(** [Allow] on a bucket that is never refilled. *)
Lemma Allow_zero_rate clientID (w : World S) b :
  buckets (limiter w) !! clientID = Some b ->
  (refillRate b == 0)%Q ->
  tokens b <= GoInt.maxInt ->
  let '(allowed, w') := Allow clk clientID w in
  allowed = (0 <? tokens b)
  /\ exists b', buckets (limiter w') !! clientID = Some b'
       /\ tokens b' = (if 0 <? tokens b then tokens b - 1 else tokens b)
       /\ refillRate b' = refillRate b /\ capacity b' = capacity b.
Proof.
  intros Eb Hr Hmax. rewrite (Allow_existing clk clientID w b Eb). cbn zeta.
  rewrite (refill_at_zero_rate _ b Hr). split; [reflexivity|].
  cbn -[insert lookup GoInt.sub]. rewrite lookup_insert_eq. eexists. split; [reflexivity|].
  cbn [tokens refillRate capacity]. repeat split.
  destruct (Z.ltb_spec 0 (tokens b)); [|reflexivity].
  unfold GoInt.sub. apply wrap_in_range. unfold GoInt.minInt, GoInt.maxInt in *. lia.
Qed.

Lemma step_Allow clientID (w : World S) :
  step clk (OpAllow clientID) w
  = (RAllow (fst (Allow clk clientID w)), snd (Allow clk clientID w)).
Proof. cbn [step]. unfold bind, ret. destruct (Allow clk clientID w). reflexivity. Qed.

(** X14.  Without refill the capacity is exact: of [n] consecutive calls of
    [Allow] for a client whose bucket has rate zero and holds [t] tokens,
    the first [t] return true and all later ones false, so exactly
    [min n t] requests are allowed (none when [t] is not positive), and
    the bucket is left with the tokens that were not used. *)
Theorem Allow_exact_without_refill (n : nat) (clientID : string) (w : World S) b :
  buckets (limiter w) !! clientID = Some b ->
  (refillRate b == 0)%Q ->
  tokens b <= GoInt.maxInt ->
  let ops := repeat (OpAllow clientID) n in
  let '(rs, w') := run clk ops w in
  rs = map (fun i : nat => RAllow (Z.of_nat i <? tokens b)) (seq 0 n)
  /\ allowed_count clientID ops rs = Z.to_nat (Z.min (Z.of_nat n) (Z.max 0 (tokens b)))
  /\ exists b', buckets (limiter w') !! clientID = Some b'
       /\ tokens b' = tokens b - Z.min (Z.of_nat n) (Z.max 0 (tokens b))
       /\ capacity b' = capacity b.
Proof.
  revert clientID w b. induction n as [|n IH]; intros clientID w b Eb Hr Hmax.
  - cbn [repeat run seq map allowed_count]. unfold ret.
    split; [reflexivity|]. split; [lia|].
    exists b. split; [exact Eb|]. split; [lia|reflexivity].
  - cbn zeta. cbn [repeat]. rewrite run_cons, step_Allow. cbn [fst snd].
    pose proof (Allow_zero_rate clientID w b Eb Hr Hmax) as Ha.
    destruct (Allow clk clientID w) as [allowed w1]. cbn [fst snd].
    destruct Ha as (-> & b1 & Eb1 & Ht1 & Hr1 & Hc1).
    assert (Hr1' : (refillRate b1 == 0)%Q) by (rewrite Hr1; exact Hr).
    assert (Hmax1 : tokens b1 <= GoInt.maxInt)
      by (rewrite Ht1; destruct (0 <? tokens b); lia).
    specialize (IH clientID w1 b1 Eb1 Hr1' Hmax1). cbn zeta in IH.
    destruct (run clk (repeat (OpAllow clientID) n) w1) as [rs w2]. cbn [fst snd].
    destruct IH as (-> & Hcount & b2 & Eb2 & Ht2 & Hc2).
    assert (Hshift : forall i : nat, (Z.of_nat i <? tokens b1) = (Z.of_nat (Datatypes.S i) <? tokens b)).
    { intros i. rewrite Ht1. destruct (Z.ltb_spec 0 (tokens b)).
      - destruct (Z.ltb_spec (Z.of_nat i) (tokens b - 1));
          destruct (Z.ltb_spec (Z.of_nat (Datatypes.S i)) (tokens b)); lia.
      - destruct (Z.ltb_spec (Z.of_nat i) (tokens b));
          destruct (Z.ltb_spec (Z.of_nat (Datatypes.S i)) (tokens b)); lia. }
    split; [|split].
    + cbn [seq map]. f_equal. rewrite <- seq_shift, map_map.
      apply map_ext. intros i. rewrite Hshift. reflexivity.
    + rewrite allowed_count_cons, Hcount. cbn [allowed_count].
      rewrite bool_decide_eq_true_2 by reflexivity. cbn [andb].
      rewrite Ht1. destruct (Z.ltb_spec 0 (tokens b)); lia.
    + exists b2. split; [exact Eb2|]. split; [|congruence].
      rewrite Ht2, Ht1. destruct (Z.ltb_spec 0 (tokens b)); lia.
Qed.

* * *

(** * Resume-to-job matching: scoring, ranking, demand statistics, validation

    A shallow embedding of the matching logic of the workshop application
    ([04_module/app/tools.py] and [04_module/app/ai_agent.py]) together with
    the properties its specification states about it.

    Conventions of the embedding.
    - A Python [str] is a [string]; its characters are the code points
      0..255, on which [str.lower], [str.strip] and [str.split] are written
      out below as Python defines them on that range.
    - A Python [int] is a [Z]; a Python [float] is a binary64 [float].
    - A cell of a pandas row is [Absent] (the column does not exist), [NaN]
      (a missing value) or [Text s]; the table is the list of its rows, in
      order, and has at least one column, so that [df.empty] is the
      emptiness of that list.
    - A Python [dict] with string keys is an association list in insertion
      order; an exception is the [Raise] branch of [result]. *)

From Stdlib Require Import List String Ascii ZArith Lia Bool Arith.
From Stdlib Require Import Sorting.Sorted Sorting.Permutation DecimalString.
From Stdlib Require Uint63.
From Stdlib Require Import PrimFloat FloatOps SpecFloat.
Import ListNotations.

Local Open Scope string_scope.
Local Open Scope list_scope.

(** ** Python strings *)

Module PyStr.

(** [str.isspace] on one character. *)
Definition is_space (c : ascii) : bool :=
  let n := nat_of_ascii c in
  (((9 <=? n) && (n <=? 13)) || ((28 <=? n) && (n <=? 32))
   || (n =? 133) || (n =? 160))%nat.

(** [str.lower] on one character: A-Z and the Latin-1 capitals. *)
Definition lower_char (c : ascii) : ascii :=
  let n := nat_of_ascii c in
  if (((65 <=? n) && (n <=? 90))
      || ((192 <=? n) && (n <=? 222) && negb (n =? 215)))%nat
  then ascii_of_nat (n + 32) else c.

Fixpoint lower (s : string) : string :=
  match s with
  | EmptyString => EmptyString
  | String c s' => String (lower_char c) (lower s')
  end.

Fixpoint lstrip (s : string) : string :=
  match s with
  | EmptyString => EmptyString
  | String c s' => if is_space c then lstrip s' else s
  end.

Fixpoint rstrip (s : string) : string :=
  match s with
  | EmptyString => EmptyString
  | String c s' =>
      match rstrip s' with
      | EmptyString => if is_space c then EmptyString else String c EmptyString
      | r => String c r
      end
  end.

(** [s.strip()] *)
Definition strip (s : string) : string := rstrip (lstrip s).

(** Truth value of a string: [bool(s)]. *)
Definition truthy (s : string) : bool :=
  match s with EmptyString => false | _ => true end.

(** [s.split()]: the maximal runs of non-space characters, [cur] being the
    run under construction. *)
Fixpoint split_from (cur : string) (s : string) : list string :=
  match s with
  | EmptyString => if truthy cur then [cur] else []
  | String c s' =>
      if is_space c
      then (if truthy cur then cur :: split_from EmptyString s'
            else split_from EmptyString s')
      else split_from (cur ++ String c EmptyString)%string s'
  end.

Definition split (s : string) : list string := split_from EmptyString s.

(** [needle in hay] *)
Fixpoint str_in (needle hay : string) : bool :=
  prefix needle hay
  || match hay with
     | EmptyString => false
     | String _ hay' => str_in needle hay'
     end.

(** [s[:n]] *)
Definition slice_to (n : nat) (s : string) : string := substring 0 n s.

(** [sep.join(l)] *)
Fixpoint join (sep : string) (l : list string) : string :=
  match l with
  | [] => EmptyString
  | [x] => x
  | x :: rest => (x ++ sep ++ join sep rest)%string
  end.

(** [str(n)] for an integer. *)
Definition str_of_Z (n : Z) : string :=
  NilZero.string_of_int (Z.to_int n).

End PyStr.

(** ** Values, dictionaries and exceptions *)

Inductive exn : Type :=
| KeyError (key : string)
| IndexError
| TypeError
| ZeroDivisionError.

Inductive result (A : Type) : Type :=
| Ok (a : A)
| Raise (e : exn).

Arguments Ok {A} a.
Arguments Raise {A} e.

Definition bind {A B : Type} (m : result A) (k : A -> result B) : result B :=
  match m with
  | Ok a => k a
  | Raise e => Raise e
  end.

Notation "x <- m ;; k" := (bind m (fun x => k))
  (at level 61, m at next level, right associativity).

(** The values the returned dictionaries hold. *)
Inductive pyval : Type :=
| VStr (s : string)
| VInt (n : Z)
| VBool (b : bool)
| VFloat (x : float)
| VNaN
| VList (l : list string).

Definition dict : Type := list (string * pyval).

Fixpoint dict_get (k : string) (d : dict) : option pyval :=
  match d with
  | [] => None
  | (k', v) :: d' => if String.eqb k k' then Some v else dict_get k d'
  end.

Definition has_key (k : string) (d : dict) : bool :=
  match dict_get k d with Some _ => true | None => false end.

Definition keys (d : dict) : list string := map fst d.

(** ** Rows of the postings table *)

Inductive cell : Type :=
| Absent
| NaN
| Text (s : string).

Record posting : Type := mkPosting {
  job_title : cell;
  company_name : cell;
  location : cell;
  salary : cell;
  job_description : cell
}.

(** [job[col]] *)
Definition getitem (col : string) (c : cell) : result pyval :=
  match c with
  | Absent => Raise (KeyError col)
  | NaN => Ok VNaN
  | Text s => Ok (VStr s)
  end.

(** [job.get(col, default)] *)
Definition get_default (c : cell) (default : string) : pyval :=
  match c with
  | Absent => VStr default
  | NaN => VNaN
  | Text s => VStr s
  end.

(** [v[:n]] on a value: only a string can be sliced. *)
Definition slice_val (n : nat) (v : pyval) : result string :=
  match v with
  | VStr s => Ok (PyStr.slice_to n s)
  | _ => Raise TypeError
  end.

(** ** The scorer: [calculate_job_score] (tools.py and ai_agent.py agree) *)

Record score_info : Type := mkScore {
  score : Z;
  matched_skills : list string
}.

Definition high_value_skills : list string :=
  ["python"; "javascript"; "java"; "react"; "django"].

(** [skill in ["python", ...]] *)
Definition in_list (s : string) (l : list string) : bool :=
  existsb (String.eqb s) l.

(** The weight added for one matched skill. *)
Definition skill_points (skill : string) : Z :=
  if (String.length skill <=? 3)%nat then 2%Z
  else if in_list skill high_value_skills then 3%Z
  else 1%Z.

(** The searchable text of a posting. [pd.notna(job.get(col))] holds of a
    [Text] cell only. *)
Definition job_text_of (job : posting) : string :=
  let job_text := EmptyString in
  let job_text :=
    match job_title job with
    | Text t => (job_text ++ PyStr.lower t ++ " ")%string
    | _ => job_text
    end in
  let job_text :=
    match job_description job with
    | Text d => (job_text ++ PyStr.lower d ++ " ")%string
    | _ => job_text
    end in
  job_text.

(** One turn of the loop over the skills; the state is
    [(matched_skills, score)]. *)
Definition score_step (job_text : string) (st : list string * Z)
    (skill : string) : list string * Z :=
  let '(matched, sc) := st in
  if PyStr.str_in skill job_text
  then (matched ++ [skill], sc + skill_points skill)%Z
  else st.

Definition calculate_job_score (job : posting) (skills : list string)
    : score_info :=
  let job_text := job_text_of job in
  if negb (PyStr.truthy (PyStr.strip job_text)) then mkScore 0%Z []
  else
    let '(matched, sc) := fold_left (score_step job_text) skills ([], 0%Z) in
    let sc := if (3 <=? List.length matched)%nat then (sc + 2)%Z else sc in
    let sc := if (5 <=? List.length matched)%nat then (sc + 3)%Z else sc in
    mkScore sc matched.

# Required work
Of all the entries above, output exactly the lines between the one holding "(** [Allow] on" and the one holding "rewrite (refill_at_zero_rate _", inclusive.

# Completed task
(** [Allow] on a bucket that is never refilled. *)
Lemma Allow_zero_rate clientID (w : World S) b :
  buckets (limiter w) !! clientID = Some b ->
  (refillRate b == 0)%Q ->
  tokens b <= GoInt.maxInt ->
  let '(allowed, w') := Allow clk clientID w in
  allowed = (0 <? tokens b)
  /\ exists b', buckets (limiter w') !! clientID = Some b'
       /\ tokens b' = (if 0 <? tokens b then tokens b - 1 else tokens b)
       /\ refillRate b' = refillRate b /\ capacity b' = capacity b.
Proof.
  intros Eb Hr Hmax. rewrite (Allow_existing clk clientID w b Eb). cbn zeta.
  rewrite (refill_at_zero_rate _ b Hr). split; [reflexivity|].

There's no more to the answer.